Mince, je te jure que je savonne des labiales. Les muqueuses qui patinent. Mes glandes dérapent dans le scotch où baignent mes dents du fond.
Ça semble le surprendre, l’amorti.
— En effet, finit-il par admettre. Je l’ai connue au Liban. Elle passait dans le spectacle du casino de Beyrouth. Nous nous sommes rencontrés dans la salle des jeux américains.
Tu trouves pas surprenant, toi, le rôle que jouent les pays arabes dans la vie de ce schmurtz ?
Il connaît sa femme au Liban, son chauffeur en Algérie, son secrétaire est censé partir pour le Koweït, le premier adjoint, complice dudit secrétaire, chaulait des Arbis… Et tout à Lavedan !
— Vous faites dans le pétrole ? demandé-je ex abrupto (ayant le bonheur de parler couramment cette langue).
— J’ai de gros intérêts dans des compagnies pétrolières, c’est un fait, mais mes activités sont réduites depuis qu’une attaque a diminué mes facultés physiques.
— Parlez-moi de votre secrétaire.
— Que voulez-vous savoir à son sujet ?
— Un maximum de choses.
— Il est allemand.
— Je sais. Vous l’avez connu au Maroc ou en Syrie, lui ?

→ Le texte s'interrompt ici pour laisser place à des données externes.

(** ** The wire format is read back *)

Lemma decode_header_json h : wf (header_json h) → VcJson.unmarshal_struct decode_header (marshal (header_json h)) = Some h.
Proof.
  intros Hw. unfold VcJson.unmarshal_struct. rewrite parse_marshal by done. destruct h as [typ alg enc skid apu apv].
  unfold header_json. cbn [ph_Typ ph_Alg ph_Enc ph_SKID ph_APU ph_APV]. unfold Jwt.opt_field.
  destruct (String.eqb_spec skid "") as [->|], (String.eqb_spec apu "") as [->|], (String.eqb_spec apv "") as [->|]; reflexivity.
Qed.
Lemma decode_recip_json r : ∃ m, recip_json r = JObj m ∧ decode_recip m = Some r.
Proof. destruct r as [[kid [[kty crv x]|]] ek]; by eexists. Qed.
Lemma structs_rows {A} (f : A → json) (dec : list (string * json) → option A) l :
  (∀ a, ∃ m, f a = JObj m ∧ dec m = Some a) →
  (match rows_json f l with JArr vs => mapM GoTime.elem_members vs | JNull => Some [] | _ => None end ≫= mapM dec) = Some l.
Proof.
  intros Hf. pose proof (DidJson.structs_list_member f dec "k" "k" l Hf eq_refl) as Hl. by destruct l.
Qed.
Lemma decode_envelope_json e : wf (envelope_json e) →
  VcJson.unmarshal_struct decode_envelope (marshal (envelope_json e)) = Some e.
Proof.
  intros Hw. unfold VcJson.unmarshal_struct. rewrite parse_marshal by done. destruct e as [p rs iv ct tag].
  unfold envelope_json. cbn [env_Protected env_Recipients env_IV env_Ciphertext env_Tag].
  pose proof (structs_rows recip_json decode_recip rs decode_recip_json) as Hr. revert Hr.
  generalize (rows_json recip_json rs). intros j Hj.
  set (L := [("protected", JStr p); ("recipients", j); ("iv", JStr iv); ("ciphertext", JStr ct); ("tag", JStr tag)]).
  assert (GoTime.structs_field "recipients" L =
    match j with JArr vs => mapM GoTime.elem_members vs | JNull => Some [] | _ => None end) as H1.
  { etrans; [apply (DidJson.decode_mid _ _ _ [("protected", JStr p)] [("recipients", j)]); by repeat constructor|done]. }
  assert (Jwt.str_field "protected" L = Some p) as H2 by reflexivity.
  assert (Jwt.str_field "iv" L = Some iv) as H3 by reflexivity.
  assert (Jwt.str_field "ciphertext" L = Some ct) as H4 by reflexivity.
  assert (Jwt.str_field "tag" L = Some tag) as H5 by reflexivity.
  unfold decode_envelope. rewrite H1, H2, H3, H4, H5. cbn [mbind option_bind].
  destruct (match j with JArr vs => _ | _ => _ end) as [ms|]; [|done]. cbn [mbind option_bind] in *. by rewrite Hj.
Qed.
Lemma header_wf h :
  Json.valid_utf8 (ph_SKID h) → Json.valid_utf8 (ph_APU h) → Json.valid_utf8 (ph_APV h) →
  Json.valid_utf8 (ph_Typ h) → Json.valid_utf8 (ph_Alg h) → Json.valid_utf8 (ph_Enc h) → wf (header_json h).
Proof.
  intros. apply wf_JObj. repeat (apply Forall_cons; split; [by split|]). unfold Jwt.opt_field.
  repeat (apply Forall_app; split); case_match; by repeat constructor.
Qed.

(** ** The content key reaches its recipients *)

Section RoundTrip.
Context `{X25519Ok, AesBlockOk, XChaChaOk}.

(** What the sender used and what the recipient knows of the sender. *)
Definition sender_known (senderPriv : option (list byte)) (hdr : protectedHeader) (senderPub : list byte) : Prop :=
  match senderPriv with
  | None => ph_Alg hdr = algAnoncrypt
  | Some sp => ph_Alg hdr = algAuthcrypt ∧ x25519 sp x_base = Some senderPub
  end.
Lemma keks_agree senderPriv hdr senderPub ephPriv ephPub priv pub kek :
  sender_known senderPriv hdr senderPub → x25519 ephPriv x_base = Some ephPub → x25519 priv x_base = Some pub →
  sender_kek senderPriv hdr ephPriv pub = Ok kek → recipient_kek hdr senderPub priv ephPub = Some kek.
Proof.
  intros Hs He Hp Hk. unfold recipient_kek, sender_kek in *. destruct senderPriv as [sp|]; cbn in Hs.
  - destruct Hs as [Ha Hs]. rewrite Ha in *. change (algAuthcrypt =s algAnoncrypt) with false. rewrite String.eqb_refl.
    unfold ecdh1PUKEKSender, ecdh1PUKEKRecipient, x_product in *.
    rewrite (x25519_agree priv ephPriv pub ephPub Hp He), (x25519_agree priv sp pub senderPub Hp Hs). by rewrite Hk.
  - rewrite Hs in *. rewrite String.eqb_refl. unfold ecdhESKEKSender, ecdhESKEKRecipient, x_product in *.
    rewrite (x25519_agree priv ephPriv pub ephPub Hp He). by rewrite Hk.
Qed.

(** One entry of the recipient list. *)
Definition entry_of (senderPriv : option (list byte)) (hdr : protectedHeader) (cek : list byte) (r : Recipient) (j : jweRecip) : Prop :=
  ∃ ephPriv ephPub kek wrapped, x25519 ephPriv x_base = Some ephPub ∧
    sender_kek senderPriv hdr ephPriv (rc_PubKey r) = Ok kek ∧ KeyWrap.aesKeyWrap kek cek = Ok wrapped ∧
    j = mkJweRecip (mkJweRecipHeader (rc_KID r) (Some (mkJwkOKP "OKP" "X25519" (Base64.EncodeToString ephPub))))
          (Base64.EncodeToString wrapped).
Lemma wrap_recipients_inv {St} senderPriv hdr cek rs (w : World St) js :
  fst (wrap_recipients senderPriv hdr cek rs w) = Ok js → Forall2 (entry_of senderPriv hdr cek) rs js.
Proof.
  revert w js. induction rs as [|r rs IH]; intros w js; cbn [wrap_recipients]; [intros [= <-]; constructor|].
  unfold mbind, M_bind. destruct (generateX25519 w) as [eph w1] eqn:Eg.
  destruct eph as [[ephPriv ephPub]|]; [|done].
  assert (x25519 ephPriv x_base = Some ephPub) as He.
  { revert Eg. unfold generateX25519, mbind, M_bind. destruct (rand_read 32 w) as [[b|] w']; [|done].
    cbv zeta. unfold x_product. cbn [mret M_ret]. destruct (x25519 (clamp b) x_base) as [p|] eqn:Ex; cbn; [|done]. by intros [= <- <- <-]. }
  destruct (sender_kek _ _ _ _) as [kek|] eqn:Ek; [|done]. destruct (KeyWrap.aesKeyWrap kek cek) as [wrapped|] eqn:Ew; [|done].
  specialize (IH w1). destruct (wrap_recipients senderPriv hdr cek rs w1) as [l w2]. cbn [fst] in IH.
  unfold mret, M_ret. cbn [fst]. destruct l as [l|]; cbn; [|done]. intros [= <-]. constructor; [|by apply IH].
  by exists ephPriv, ephPub, kek, wrapped.
Qed.
Lemma unwrap_entry senderPriv hdr senderPub cek fn r j priv :
  sender_known senderPriv hdr senderPub → length cek = 32 → entry_of senderPriv hdr cek r j →
  fn (rc_KID r) = Ok priv → x25519 priv x_base = Some (rc_PubKey r) → unwrap_one hdr senderPub fn j = Some cek.
Proof.
  intros Hs Hl (ephPriv & ephPub & kek & wrapped & He & Hk & Hw & ->) Hf Hp. unfold unwrap_one.
  cbn [jr_Header jh_KID jh_EPK jwk_X jr_EncryptedKey]. rewrite Hf. cbn [mbind option_bind jwk_X].
  rewrite !Base64.DecodeString_EncodeToString. cbn [mbind option_bind]. rewrite (x25519_length _ _ _ He). cbn [negb Nat.eqb].
  rewrite (keks_agree _ _ _ _ _ _ _ _ Hs He Hp Hk). cbn [mbind option_bind].
  rewrite (KeyWrap.unwrap_wrap kek cek wrapped); [by rewrite Hl|by rewrite Hl|done].
Qed.
(** The recipients whose keys are held are those named: the first of them yields the key. *)
Definition keys_held (fn : string → result (list byte)) (rs : list Recipient) : Prop :=
  (∃ r priv, r ∈ rs ∧ fn (rc_KID r) = Ok priv) ∧
  (∀ r priv, r ∈ rs → fn (rc_KID r) = Ok priv → x25519 priv x_base = Some (rc_PubKey r)).
Lemma find_cek_held senderPriv hdr senderPub cek fn rs js :
  sender_known senderPriv hdr senderPub → length cek = 32 → Forall2 (entry_of senderPriv hdr cek) rs js →
  keys_held fn rs → find_cek hdr senderPub fn js = Some cek.
Proof.
  intros Hs Hl Hf [(r0 & priv0 & Hin0 & Hfn0) Hall]. induction Hf as [|r j rs js Hrj Hf IH]; [by apply not_elem_of_nil in Hin0|].
  cbn [find_cek]. destruct (fn (rc_KID r)) as [priv|e] eqn:Efn.
  - rewrite (unwrap_entry senderPriv hdr senderPub cek fn r j priv); try done. apply Hall; [by left|done].
  - assert (unwrap_one hdr senderPub fn j = None) as ->.
    { destruct Hrj as (? & ? & ? & ? & _ & _ & _ & ->). unfold unwrap_one. cbn [jr_Header jh_KID]. by rewrite Efn. }
    apply IH; [|intros r' p' Hr'; apply Hall; by right].
    apply elem_of_cons in Hin0 as [->|?]; [congruence|done].
Qed.

Lemma entries_wf senderPriv hdr cek rs js :
  Forall2 (entry_of senderPriv hdr cek) rs js → Forall (λ r, Json.valid_utf8 (rc_KID r)) rs → wf (rows_json recip_json js).
Proof.
  intros Hf Hu. assert (Forall wf (recip_json <$> js)) as Hw.
  { induction Hf as [|r j rs js Hrj _ IH]; [constructor|]. apply Forall_cons in Hu as [Hr Hu]. constructor; [|by apply IH].
    destruct Hrj as (? & ? & ? & ? & _ & _ & _ & ->). cbn. split_and!; try done; apply Jwt.base64_utf8. }
  destruct js as [|j js]; [done|]. by apply wf_JArr.
Qed.

(** ** Sealed envelopes open *)

Definition header_text_ok (hdr : protectedHeader) : Prop :=
  Forall Json.valid_utf8 [ph_SKID hdr; ph_APU hdr; ph_APV hdr; ph_Typ hdr; ph_Alg hdr; ph_Enc hdr].
(** How the recipient looks the sender up: the key it finds, or nothing to look up. *)
Definition sender_lookup {St} (spf : option (string → M St (result (list byte)))) (skid : string) (senderPub : list byte) : Prop :=
  if skid =s "" then senderPub = replicate 32 x00 else ∃ f, spf = Some f ∧ ∀ w, fst (f skid w) = Ok senderPub.
Lemma rand_read_length {St} n (w : World St) l w' : rand_read n w = (Ok l, w') → length l = n.
Proof. unfold rand_read. destruct (w_rand w (w_nrand w)); [|done]. intros [= <- _]. by rewrite length_fmap, length_seq. Qed.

Himker cambre le torse. Sa voix devient pointue.
— Je n’aime pas beaucoup votre ton, commissaire, dit-il. J’ignore quel rôle ma femme a pu jouer dans l’affaire qui vous intéresse, mais il ne saurait justifier votre attitude. J’ai des relations qui me permettent de…
— D’accord, monsieur Himker. Grâce à elles je serai révoqué, en attendant, veuillez répondre à ma question…
Il me désigne la porte.
— Sortez, monsieur !
Il cramponne ses cannes et, à grand-peine, sort de son fauteuil.
— Dans moins d’une heure vous serez arrêté, promets-je.
— Je ne le pense pas.
Un qui se sent truffe à ne plus pouvoir, crois-moi, c’est ton petit camarade San-Tantonio. Vidé comme un minus ! Bafoué ! Et tu sais biscotte ? Parce qu’il a éclusé un verre à bière de whisky et que, contrairement à ce qu’il escomptait, au lieu que se détache le dernier étage de sa gamberge, celle-ci fait du rase-mottes.
Il sort, le San-A.
Mal content. Emprunté. Godiche. Furieux. Mais plus furieux contre lui que contre ce bizarre Himker.
Pinaud traverse la pelouse les coudes au justaucorps. Le fantassin en rase campagne. Vieux poilu en tenue de vaillance.
— Viens, viens ! hèle-t-il.
Et de rebrousser chemin.
Tu sais qu’il est véloce, le fossile ? Mercure sur sa roue. Dis, Mercure, ç’aurait pas été l’inventeur de la brouette, mine de rien ?
Il gaze plein tube en direction des (lieux) communs. Je perçois des coups de pioche. Ils font résonner les échos d’alentour et d’ailleurs.
En déboulant, j’aspers-je Lhuilier, en bras de limouille dans la vaste cage. Il a remplacé les deux danois au pied levé. Il escrime en force. Rrrrran ! Rrrrran ! Des éclats de ciment voltigent. J’avise un tas de gravats contre la grille.